Well, it's been a couple weeks since I wrapped up my Favorite Games of the sixth generation of consoles: PlayStation 2, Xbox, and Gamecube. And now that I'm all moved into my new place, I was able to pull out the next series of handheld games to discuss. Here is part one of my favorite games of the...
Game Boy Advance
Finally, after more than a decade with the Game Boy (and a few years of the Game Boy Color), Nintendo finally produced a completely new handheld in 2001 with the Game Boy Advance. With the GBA, Nintendo finally produced a series of new, more powerful cartridges allowing for a leap in the design of their games. Game Boy Color games had added a new spectrum of color to the latter part of the previous generation but was still basically technology from the late-80s. The GBA had processing power comparable to that of the Super Nintendo (and as such saw a number of SNES ports make their way to the system). It was also a part of Nintendo's first attempts at a dual-screen experience in that the system was designed to be compatible with the Gamecube, unlocking exclusive content in games like The Legend of Zelda: The Wind Waker and Pokemon Colloseum.
Pokemon Ruby/Sapphire/Emerald - The first games in the series I didn't play through with my sister, Ruby and Sapphire (and later Emerald) were some of my go-to games to play on the college campus in between classes. Playing through the Hoenn region, this generation's Pokemon trainer wound up caught in the battle between Team Magma and Team Aqua on his or her quest to catch 'em all. With Team Magma wanting to dry up the oceans and Team Aqua hoping to flood the planet, it only makes sense for a ten-year-old child and their pets to fight through the world filled with all of that crazy. But who cares about plot? Now you could have two Pokemon in battle at once with the game's new Double Battles!
Pokemon FireRed/LeafGreen - The first set of Pokemon games to get remastered, FireRed and LeafGreen returned players to the original Kanto region to save the work from Team Rocket. Upgraded to accommodate all of the Pokemon introduced in Gold, Silver, Crystal, Ruby, Sapphire, and Emerald, I tried at one point to play through these two in concert, one on my original Game Boy Advance, the other on my Game Boy Advance SP in an effort to go back and filled the PC with every single Pokemon. I don't remember how far down the rabbit hole I actually got but it involved pretty much every Prima Strategy Guide released for the series (of the games and the Pokedexes). If these versions had been re-released on the 3DS eShop recently instead of the original Red, Blue, and Yellow, I might have considered picking them back up. But I don't have the patience to sit through the incredibly slow pacing of the originals any more.

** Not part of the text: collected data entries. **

(* ===== verification/MemoryYaml.v ===== *)
(** * The YAML presentation of a memory record

    Models [crates/repowitness-local/src/memory_format/yaml.rs] with [MemoryYamlOutput] of
    [memory_format.rs]: the quoting of a text and the emission of a record, line by line, into
    a bounded output.  A [String] is its characters. *)

From Stdlib Require Import ZArith Lia ZifyBool.
From Stdlib Require Import Strings.Byte Strings.String.
From Stdlib Require DecimalString.
From stdpp Require Import base numbers sorting list.
From S2P Require Import Prelude Ordering Utf8 RepositoryPath PathText GraphIdentity IdentityText MemoryRecord MemoryFormat MemoryRoundTrip.

Open Scope Z_scope.

(** The characters of an ASCII text, and of a literal. *)
Definition chars_of (text : bytes) : str := byte_rank <$> text.
Definition txt (s : string) : str := chars_of (b_of s).
Arguments txt s%_string_scope.

(** ** Pieces of a line *)

(** [format!] of an integer: its decimal digits. *)
Definition decimal (n : Z) : str := txt (DecimalString.NilZero.string_of_uint (N.to_uint (Z.to_N n))).

Definition hex_char (n : Z) : char := byte_rank (nth (Z.to_nat n) HEX x00).

(** One character of [yaml_quoted]. *)
Definition yaml_char (c : char) : str :=
  if c =? 0x22 then [0x5C; 0x22]
  else if c =? 0x5C then [0x5C; 0x5C]
  else if c =? 0x08 then [0x5C; 0x62]
  else if c =? 0x0C then [0x5C; 0x66]
  else if c =? 0x0A then [0x5C; 0x6E]
  else if c =? 0x0D then [0x5C; 0x72]
  else if c =? 0x09 then [0x5C; 0x74]
  else if c =? 0x2028 then txt "\u2028"
  else if c =? 0x2029 then txt "\u2029"
  else if (c <=? 0x1F) || ((0x7F <=? c) && (c <=? 0x9F))
  then txt "\u00" ++ [hex_char (Z.shiftr c 4); hex_char (Z.land c 0x0F)]
  else [c].

Definition yaml_quoted (value : str) : str := [0x22] ++ flat_map yaml_char value ++ [0x22].

Definition memory_kind_text (kind : MemoryKindDto) : str :=
  match kind with
  | DtoDecision => txt "decision" | DtoFailure => txt "failure" | DtoFact => txt "fact" | DtoProcedure => txt "procedure"
  | DtoEpisode => txt "episode" | DtoPreference => txt "preference" | DtoPolicy => txt "policy"
  end.
Definition provenance_origin_text (origin : ProvenanceOriginDto) : str := match origin with DtoHuman => txt "human" end.
Definition actor_kind_text (kind : ActorKindDto) : str := match kind with DtoLocalAsserted => txt "local_asserted" end.
Definition assurance_text (assurance : AssuranceDto) : str := match assurance with DtoLocallyApproved => txt "locally_approved" end.
Definition lifecycle_text (lifecycle : LifecycleDto) : str :=
  match lifecycle with
  | DtoActive => txt "active" | DtoNeedsReview => txt "needs_review" | DtoStale => txt "stale"
  | DtoContradicted => txt "contradicted" | DtoSuperseded => txt "superseded" | DtoQuarantined => txt "quarantined"
  | DtoTombstoned => txt "tombstoned"
  end.
Definition object_format_text (format : ObjectFormatDto) : str :=
  match format with DtoSha1 => txt "sha1" | DtoSha256 => txt "sha256" end.
Definition evidence_kind_text (kind : EvidenceKindDto) : str := match kind with DtoRustSymbol => txt "rust_symbol" end.
Definition symbol_kind_text (kind : SymbolKindDto) : str :=
  match kind with
  | DtoFunction => txt "function" | DtoMethod => txt "method" | DtoStruct => txt "struct" | DtoEnum => txt "enum"
  | DtoUnion => txt "union" | DtoTrait => txt "trait" | DtoModule => txt "module" | DtoTypeAlias => txt "type_alias"
  | DtoConstant => txt "constant" | DtoStatic => txt "static" | DtoMacro => txt "macro"
  end.
Definition relationship_kind_text (kind : RelationshipKindDto) : str :=
  match kind with DtoContradicts => txt "contradicts" | DtoSupersedes => txt "supersedes" end.
Definition bool_text (b : bool) : str := if b then txt "true" else txt "false".

(** ** The output *)

(** [MemoryYamlOutput::write_str]. *)
Definition write_str (text value : str) : option str :=
  let remaining := Z.max 0 (MAX_MEMORY_YAML_BYTES - str_len text) in
  if remaining <? str_len value then None else Some (text ++ value).

(** [writeln!] writes the pieces of its arguments and the end of the line. *)
Fixpoint write_pieces (text : str) (pieces : list str) : option str :=
  match pieces with
  | [] => Some text
  | piece :: pieces => text ← write_str text piece; write_pieces text pieces
  end.

Definition write_yaml_line (output : str) (pieces : list str) : result MemoryFormatError str :=
  ok_or (write_pieces output (pieces ++ [[0x0A]])) GenerationFailed.

(** A statement of the writer takes the output and leaves it. *)
Definition step : Type := str → ctl MemoryFormatError str.

Definition line (pieces : list str) : step := λ output, lift (write_yaml_line output pieces).
Definition check_control : step := λ output, check;; mret output.
Definition seq_ (s s' : step) : step := λ output, output ← s output; s' output.
Definition for_each {A} (body : A → step) (xs : list A) : step := λ output, ctl_fold (λ output x, body x output) output xs.

Declare Scope step_scope.
Delimit Scope step_scope with step.
Infix ";>" := seq_ (at level 60, right associativity) : step_scope.
Open Scope step_scope.

Definition write_commit_ids (commits : list CommitIdDto) : step :=
  for_each (λ commit,
    check_control ;>
    line [txt "    - object_format: "; object_format_text (cd_object_format commit)] ;>
    line [txt "      object_id: "; yaml_quoted (chars_of (cd_object_id commit))]) commits.

Definition write_validity (validity : ValidityDto) : step :=
  match validity with
  | DtoCommits introduced_by invalidated_by =>
      line [txt "  kind: commits"] ;>
      line [txt "  introduced_by:"] ;>
      write_commit_ids introduced_by ;>
      if bool_decide (invalidated_by = []) then line [txt "  invalidated_by: []"]
      else line [txt "  invalidated_by:"] ;> write_commit_ids invalidated_by
  | DtoWorktree source_snapshot_digest =>
      line [txt "  kind: worktree"] ;>
      line [txt "  source_snapshot_digest: "; yaml_quoted (chars_of source_snapshot_digest)]
  end.

Definition write_evidence (evidence : RustSymbolEvidenceDto) : step :=
  check_control ;>
  line [txt "  - kind: "; evidence_kind_text (ed_kind evidence)] ;>
  line [txt "    source_snapshot_digest: "; yaml_quoted (chars_of (ed_source_snapshot_digest evidence))] ;>
  line [txt "    path: "; chars_of (ed_path evidence)] ;>
  line [txt "    content_digest: "; yaml_quoted (chars_of (ed_content_digest evidence))] ;>
  line [txt "    artifact_digest: "; yaml_quoted (chars_of (ed_artifact_digest evidence))] ;>
  line [txt "    fact_ordinal: "; decimal (ed_fact_ordinal evidence)] ;>
  line [txt "    symbol_kind: "; symbol_kind_text (ed_symbol_kind evidence)] ;>
  line [txt "    name: "; yaml_quoted (ed_name evidence)] ;>
  line [txt "    qualified_name: "; yaml_quoted (ed_qualified_name evidence)] ;>
  line [txt "    name_start: "; decimal (ed_name_start evidence)] ;>
  line [txt "    name_length: "; decimal (ed_name_length evidence)] ;>
  line [txt "    declaration_start: "; decimal (ed_declaration_start evidence)] ;>
  line [txt "    declaration_length: "; decimal (ed_declaration_length evidence)] ;>
  line [txt "    declaration_digest: "; yaml_quoted (chars_of (ed_declaration_digest evidence))] ;>
  line [txt "    producer_id: "; yaml_quoted (ed_producer_id evidence)] ;>
  line [txt "    producer_version: "; yaml_quoted (ed_producer_version evidence)].

Definition write_relationship (relationship : RelationshipDto) : step :=
  check_control ;>
  line [txt "  - kind: "; relationship_kind_text (rd_kind relationship)] ;>
  line [txt "    record_id: "; chars_of (rd_record_id relationship)] ;>
  line [txt "    revision_digest: "; yaml_quoted (chars_of (rd_revision_digest relationship))].
Lemma overflow_inv limits s cause admission es n :
  acc_limits s = limits → counters_within (acc_counters s) n → 0 ≤ acc_causes s → 0 < cause → ¬ held limits es →
  hints_inv limits (overflow s cause admission).2 es (n + 1).
Proof.
  intros Hl Hc Hca Hcause Hheld. unfold overflow.
  destruct (counts_overflow (require_full s cause) n) as (advanced & c & -> & Hc' & Ha); [done|].
  assert (0 ≤ causes_insert (acc_causes s) cause) by (unfold causes_insert; apply Z.lor_nonneg; lia).
  pose proof (require_full_inv limits s cause es n Hl Hc Hca Hcause (λ _, Hheld)) as [Hl' _ Hp Hf].
  destruct advanced; simpl.
  - split; try done. intros Hne. destruct (Hf Hne). by split.
  - by apply require_full_inv.
Qed.

(** ** One event *)

Lemma held_unsupported limits es : ¬ held limits (es ++ [HintUnsupported]).
Proof. intros [Hu _ _]. apply Hu, elem_of_app. right. by left. Qed.

Lemma hints_inv_weaken limits s es n m : n ≤ m → hints_inv limits s es n → hints_inv limits s es m.
Proof.
  intros Hn [Hl Hc Hp Hf]. split; [done|by eapply counters_within_mono|done|]. intros Hne. destruct (Hf Hne) as [? Hh].
  split; [done|]. intros ?. apply Hh. lia.
Qed.
(* ===== verification/SourceStatus.v ===== *)
(** * Status records and receipts

    Proofs about [SourceState]: what the status parser accepts, and what the hashed receipts
    identify. *)

From Stdlib Require Import ZArith Lia ZifyBool.
From Stdlib Require Import Strings.Byte.
From stdpp Require Import base numbers sorting list.
From S2P Require Import Prelude Ordering RepositoryPath PathText IdentityText GitPaths SourceState.

Open Scope Z_scope.

(** ** Status entries

    What a record of the status says, how Git prints it and what its canonical record is. *)

Inductive StatusEntry :=
| TrackedEntry (unmerged : bool) (xy : bytes) (modes oids : list bytes) (path : RepositoryPath)
| UntrackedEntry (path : RepositoryPath).

Definition entry_path (e : StatusEntry) : RepositoryPath :=
  match e with TrackedEntry _ _ _ _ p | UntrackedEntry p => p end.

Definition mode_count (unmerged : bool) : nat := if unmerged then 4 else 3.
Definition oid_count (unmerged : bool) : nat := if unmerged then 3 else 2.

Definition entry_fields (unmerged : bool) (xy : bytes) (ms oids : list bytes) (p : RepositoryPath) : list bytes :=
  b_of (if unmerged then "u" else "1") :: xy :: b_of "N..." :: ms ++ (encode_lower_hex <$> oids) ++ [path_bytes p].

Definition render (e : StatusEntry) : bytes :=
  match e with
  | TrackedEntry u xy ms oids p => join space (entry_fields u xy ms oids p)
  | UntrackedEntry p => b_of "? " ++ path_bytes p
  end.

Definition entry_valid (f : GitObjectFormat) (limits : GitPathDiscoveryLimits) (e : StatusEntry) : Prop :=
  admitted limits (entry_path e)
  ∧ match e with
    | TrackedEntry u xy ms oids _ =>
        valid_status u xy = true ∧ length ms = mode_count u ∧ Forall mode_ok ms
        ∧ length oids = oid_count u ∧ Forall (λ oid, length oid = object_id_bytes f) oids
    | UntrackedEntry _ => True
    end.
(* ===== verification/SourceIndex.v ===== *)
(** * The scope of the cached index

    Proofs about [parse_index_scope] of [SourceState]: the listings it accepts, and the masks
    of stages it keeps. *)

From Stdlib Require Import ZArith Lia ZifyBool.
From Stdlib Require Import Strings.Byte.
From stdpp Require Import base numbers sorting list.
From S2P Require Import Prelude Ordering RepositoryPath PathText IdentityText GitPaths SourceState SourceStatus.

Open Scope Z_scope.

(** ** The cached index *)

Record IndexEntry := {
  index_tag : bytes;
  index_mode : bytes;
  index_oid : bytes;
  index_stage : Z;
  index_path : RepositoryPath;
}.

Definition stage_text (stage : Z) : bytes := [byte_of (48 + stage)].

Definition index_metadata (e : IndexEntry) : list bytes :=
  [index_tag e; index_mode e; encode_lower_hex (index_oid e); stage_text (index_stage e)].

Definition render_index (e : IndexEntry) : bytes := join space (index_metadata e) ++ tab :: path_bytes (index_path e).

Record index_valid (f : GitObjectFormat) (limits : GitPathDiscoveryLimits) (e : IndexEntry) : Prop := {
  index_tag_ok : index_tag e ∈ index_tags ∧ index_tag e ∉ [b_of "S"; b_of "s"];
  index_mode_ok : mode_ok (index_mode e);
  index_oid_ok : length (index_oid e) = object_id_bytes f;
  index_stage_ok : 0 ≤ index_stage e < 4;
  index_path_ok : admitted limits (index_path e);
}.

Lemma stage_cases s : 0 ≤ s < 4 → s = 0 ∨ s = 1 ∨ s = 2 ∨ s = 3.
Proof. lia. Qed.

Lemma metadata_clean tag mode oid stage :
  tag ∈ index_tags → mode_ok mode → 0 ≤ stage < 4 →
  Forall (λ fl, space ∉ fl ∧ tab ∉ fl ∧ nul ∉ fl) [tag; mode; encode_lower_hex oid; stage_text stage].
Proof.
  intros Ht Hm Hs. repeat apply Forall_cons_2; [| | | |constructor].
  - unfold index_tags in Ht. literals Ht; by apply (bool_decide_unpack _).
  - unfold mode_ok in Hm. literals Hm; by apply (bool_decide_unpack _).
  - split_and!; by apply encode_hex_avoids.
  - apply stage_cases in Hs as [->|[->|[->| ->]]]; by apply (bool_decide_unpack _).
Qed.

Lemma join_avoids b d fs : b ≠ d → Forall (λ fl, b ∉ fl) fs → b ∉ join d fs.
Proof.
  intros Hne. induction 1 as [|fl fs Hfl Hf IH]; [apply not_elem_of_nil|]. destruct fs as [|fl' fs]; [done|].
  rewrite join_cons by done. by intros [Hin|[Hin|Hin]%elem_of_cons]%elem_of_app.
Qed.
(* ===== verification/ChangeManifest.v ===== *)
(** * Change manifests

    Models the manifest of [crates/repowitness-application/src/change_receipt.rs] and its capture
    in [crates/repowitness-local/src/change_manifest.rs]: the comparison of a base commit with the
    worktree, read from four bounded Git commands.  What a subprocess writes and how it exits,
    and SHA-256, are parameters; the control is the oracle of the [ctl] monad, which is polled
    once while a subprocess runs.  As for the other captures a deadline of zero is an answer of
    the first check, and one past the end of the clock stays outside. *)

From Stdlib Require Import ZArith Lia ZifyBool.
From Stdlib Require Import Strings.Byte.
From stdpp Require Import base numbers sorting list.
From S2P Require Import Prelude Ordering RepositoryPath IdentityText Utf8 GitPaths SourceState SourceStatus SourceIndex GitObject.

Open Scope Z_scope.

(** ** The manifest *)

Definition CHANGE_MANIFEST_PROFILE_VERSION : Z := 1.

Inductive ChangeKind := Added | Modified | Deleted | TypeChanged | Untracked.

Definition change_kind_as_str (kind : ChangeKind) : bytes :=
  match kind with
  | Added => b_of "added"
  | Modified => b_of "modified"
  | Deleted => b_of "deleted"
  | TypeChanged => b_of "type_changed"
  | Untracked => b_of "untracked"
  end.

Record ChangeManifestEntry := {
  change_path : RepositoryPath;
  change_kind : ChangeKind;
}.

Record ChangeManifest := {
  manifest_base : GitObjectId;
  manifest_entries : list ChangeManifestEntry;
}.

Inductive ChangeManifestError := PathsNotInCanonicalOrder | DuplicatePath.

(** The loop over [entries.windows(2)]. *)
Fixpoint check_canonical_order (entries : list ChangeManifestEntry) : result ChangeManifestError () :=
  match entries with
  | first :: (second :: _) as rest =>
      match path_cmp (change_path first) (change_path second) with
      | Lt => check_canonical_order rest
      | Eq => Err DuplicatePath
      | Gt => Err PathsNotInCanonicalOrder
      end
  | _ => Ok ()
  end.

Definition manifest_try_new (base : GitObjectId) (entries : list ChangeManifestEntry) : result ChangeManifestError ChangeManifest :=
  check_canonical_order entries;;
  Ok {| manifest_base := base; manifest_entries := entries |}.

Definition manifest_path_count (m : ChangeManifest) : Z := default u64_max (u64_of_len (length (manifest_entries m))).

(** ** Receipts *)

Section receipts.
(** The result of an indexed context, and the digest of a Git state. *)
Context {ContextBuildResult GitStateDigest : Type}.

Inductive IndexedContextUnavailableReason := StaleSource.

Inductive IndexedContext :=
| ContextAvailable (context : ContextBuildResult)
| ContextUnavailable (reason : IndexedContextUnavailableReason).

Inductive IndexWorktreeAlignment := AlignmentVerified | AlignmentMismatch | AlignmentUnavailable.

Definition alignment_as_str (alignment : IndexWorktreeAlignment) : bytes :=
  match alignment with
  | AlignmentVerified => b_of "verified"
  | AlignmentMismatch => b_of "mismatch"
  | AlignmentUnavailable => b_of "unavailable"
  end.

Definition reason_as_str (reason : IndexedContextUnavailableReason) : bytes :=
  match reason with StaleSource => b_of "stale_source" end.

Record ChangeReviewReceipt := {
  worktree_git_state : GitStateDigest;
  receipt_manifest : ChangeManifest;
  indexed_context : IndexedContext;
  index_worktree_alignment : IndexWorktreeAlignment;
}.

Definition with_indexed_context (state : GitStateDigest) (manifest : ChangeManifest) (context : ContextBuildResult)
    (alignment : IndexWorktreeAlignment) : ChangeReviewReceipt :=
  {| worktree_git_state := state; receipt_manifest := manifest; indexed_context := ContextAvailable context;
     index_worktree_alignment := alignment |}.

Definition without_indexed_context (state : GitStateDigest) (manifest : ChangeManifest)
    (reason : IndexedContextUnavailableReason) (alignment : IndexWorktreeAlignment) : ChangeReviewReceipt :=
  {| worktree_git_state := state; receipt_manifest := manifest; indexed_context := ContextUnavailable reason;
     index_worktree_alignment := alignment |}.
End receipts.

(** ** Parsing *)

Inductive LocalChangeManifestError :=
| ChangeGit (source : GitPathDiscoveryError)
| ResolvedBaseMismatch
| InvalidResolvedBase
| InvalidDiffRecord
| UnsupportedDiffStatus
| InvalidChangePath (ordinal : Z) (source : RepositoryPathError)
| ChangePathLimitExceeded (limit : Z)
| DuplicateChangePath
| PathCountNotRepresentable
| CapturedOutputBytesNotRepresentable
| InvalidManifest (source : ChangeManifestError).

Definition parse_resolved_base (output : bytes) : result LocalChangeManifestError GitObjectId :=
  value ← ok_or (strip_last lf output) InvalidResolvedBase;
  if bool_decide (lf ∈ value) then Err InvalidResolvedBase
  else
    ok_or (from_utf8 value) InvalidResolvedBase;;
    map_err (λ _, InvalidResolvedBase) (try_from_hex value).

Definition take_nul_record (input : bytes) : result LocalChangeManifestError (bytes * bytes) :=
  ok_or (split_once nul input) InvalidDiffRecord.

Definition is_git_mode (value : bytes) : bool :=
  (length value =? 6)%nat && forallb (λ b, (48 <=? byte_rank b) && (byte_rank b <=? 55)) value.

Definition is_full_lower_hex_object_id (value : bytes) : bool :=
  ((length value =? 40)%nat || (length value =? 64)%nat)
  && forallb (λ b, ((48 <=? byte_rank b) && (byte_rank b <=? 57)) || ((97 <=? byte_rank b) && (byte_rank b <=? 102))) value.

(** [strip_prefix(b":")]. *)
Definition strip_colon (header : bytes) : option bytes :=
  match header with b :: header => if bool_decide (b = x3a) then Some header else None | [] => None end.

Definition parse_raw_diff_header (header : bytes) : result LocalChangeManifestError ChangeKind :=
  header ← ok_or (strip_colon header) InvalidDiffRecord;
  match split_byte space header with
  | [old_mode; new_mode; old_id; new_id; status] =>
      if negb (is_git_mode old_mode) || negb (is_git_mode new_mode)
         || negb (is_full_lower_hex_object_id old_id) || negb (is_full_lower_hex_object_id new_id)
      then Err InvalidDiffRecord
      else if bool_decide (status = b_of "A") then Ok Added
      else if bool_decide (status = b_of "M") then Ok Modified
      else if bool_decide (status = b_of "D") then Ok Deleted
      else if bool_decide (status = b_of "T") then Ok TypeChanged
      else Err UnsupportedDiffStatus
  | _ => Err InvalidDiffRecord
  end.

(** The changes are a B-tree map. *)
Definition Changes : Type := list (RepositoryPath * ChangeKind).

Definition next_ordinal (changes : Changes) : result LocalChangeManifestError Z :=
  count ← ok_or (u64_of_len (length changes)) PathCountNotRepresentable;
  ok_or (u64_checked_add count 1) PathCountNotRepresentable.

Definition insert_change (changes : Changes) (path : RepositoryPath) (kind : ChangeKind) (limits : GitPathDiscoveryLimits)
    : result LocalChangeManifestError Changes :=
  if bool_decide (is_Some (bmap_get path changes)) then Err DuplicateChangePath
  else
    path_count ← ok_or (u64_of_len (length changes)) PathCountNotRepresentable;
    next_count ← ok_or (u64_checked_add path_count 1) PathCountNotRepresentable;
    if limit_paths limits <? next_count then Err (ChangePathLimitExceeded (limit_paths limits))
    else Ok (bmap_insert path kind changes).

(** What both loops do with the bytes of a path. *)
Definition add_change (limits : GitPathDiscoveryLimits) (changes : Changes) (path_bytes : bytes) (kind : ChangeKind)
    : result LocalChangeManifestError Changes :=
  ordinal ← next_ordinal changes;
  path ← map_err (InvalidChangePath ordinal) (try_from_bytes path_bytes (limit_repository_path limits));
  insert_change changes path kind limits.

(** One record of the raw diff: the changes and what remains. *)
Definition raw_diff_record (limits : GitPathDiscoveryLimits) (changes : Changes) (remaining : bytes)
    : result LocalChangeManifestError (Changes * bytes) :=
  '(header, after_header) ← take_nul_record remaining;
  '(path_bytes, after_path) ← take_nul_record after_header;
  kind ← parse_raw_diff_header header;
  changes ← add_change limits changes path_bytes kind;
  Ok (changes, after_path).

(** [while !remaining.is_empty()]; a record takes two bytes or more. *)
Fixpoint raw_diff_loop (fuel : nat) (limits : GitPathDiscoveryLimits) (changes : Changes) (remaining : bytes)
    : ctl LocalChangeManifestError Changes :=
  if bool_decide (remaining = []) then mret changes
  else
    match fuel with
    | O => throw InvalidDiffRecord
    | S fuel =>
        check;;
        '(changes, remaining) ← lift (raw_diff_record limits changes remaining);
        raw_diff_loop fuel limits changes remaining
    end.

Definition parse_raw_diff (output : bytes) (limits : GitPathDiscoveryLimits) : ctl LocalChangeManifestError Changes :=
  raw_diff_loop (length output) limits [] output.

Definition add_untracked_path (limits : GitPathDiscoveryLimits) (changes : Changes) (path_bytes : bytes)
    : ctl LocalChangeManifestError Changes :=
  check;; lift (add_change limits changes path_bytes Untracked).

Definition add_untracked_paths (changes : Changes) (output : bytes) (limits : GitPathDiscoveryLimits)
    : ctl LocalChangeManifestError Changes :=
  if bool_decide (output = []) then mret changes
  else
    output ← lift (ok_or (strip_last nul output) InvalidDiffRecord);
    ctl_fold (add_untracked_path limits) changes (split_byte nul output).

(** ** Capture *)

Definition TRACKED_DIFF_FINGERPRINT_DOMAIN : bytes :=
  b_of "RepoWitness" ++ [x00] ++ b_of "change-manifest-tracked-diff" ++ [x00].

Section capture.
Context {Digest : Type} `{EqDecision Digest} (sha256 : bytes → Digest).
(** Finding the root of the worktree; a Git subprocess with some arguments after the sanitized
    base command: the reads of its standard output, and whether it succeeded with its code. *)
Context (discovered_worktree_root : result GitPathDiscoveryError ()).
Context (git_process : list bytes → result GitPathDiscoveryError (list (option bytes) * (bool * option Z))).

Record LocalChangeManifest := {
  local_manifest : ChangeManifest;
  tracked_diff_fingerprint : Digest;
  captured_output_bytes : Z;
}.

Definition same_tracked_diff (left right : LocalChangeManifest) : bool :=
  bool_decide (tracked_diff_fingerprint left = tracked_diff_fingerprint right).

Definition hash_tracked_diff (diff : bytes) : Digest := sha256 (TRACKED_DIFF_FINGERPRINT_DOMAIN ++ diff).

Definition capture_git_output_with_status_from_command (args : list bytes) (output_limit : Z)
    : ctl LocalChangeManifestError ((bool * option Z) * bytes) :=
  '(reads, status) ← lift (map_err ChangeGit (git_process args));
  check;;
  output ← lift (map_err ChangeGit (read_bounded output_limit [] 0 reads));
  mret (status, output).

Harvest Moon: Friends of Mineral Town - As I touched on back in the Super Nintendo and PlayStation One lists, I have a deep love of the Harvest Moon franchise. And while the console versions of the franchise went a direction I wasn't overly fond with in the PlayStation 2/Gamecube era, the handheld versions did a great job maintaining what I loved about the series. Borrowing heavily from my favorite iteration, PlayStation One's Back to Nature, Friends of Mineral Town provided an experience that felt like the greatest hits the original Super Nintendo version, the Game Boy Color version, the PlayStation One version, and the Nintendo 64 version.
The only reason it doesn't overtake Back to Nature as my favorite is probably because I just didn't ever put enough time into it. This was predominantly a console experience for me. So if I was ever really in the mood for it, I typically opted to play the PlayStation version on a 30-something inch television instead of the few inches of the Game Boy Advance screen. If I spent more time on my Wii U, I'm almost certain I'd enjoy experiencing it now on the Virtual Console but it's unlikely.
Before Stardew Valley, there was Harvest Moon. And it was something special.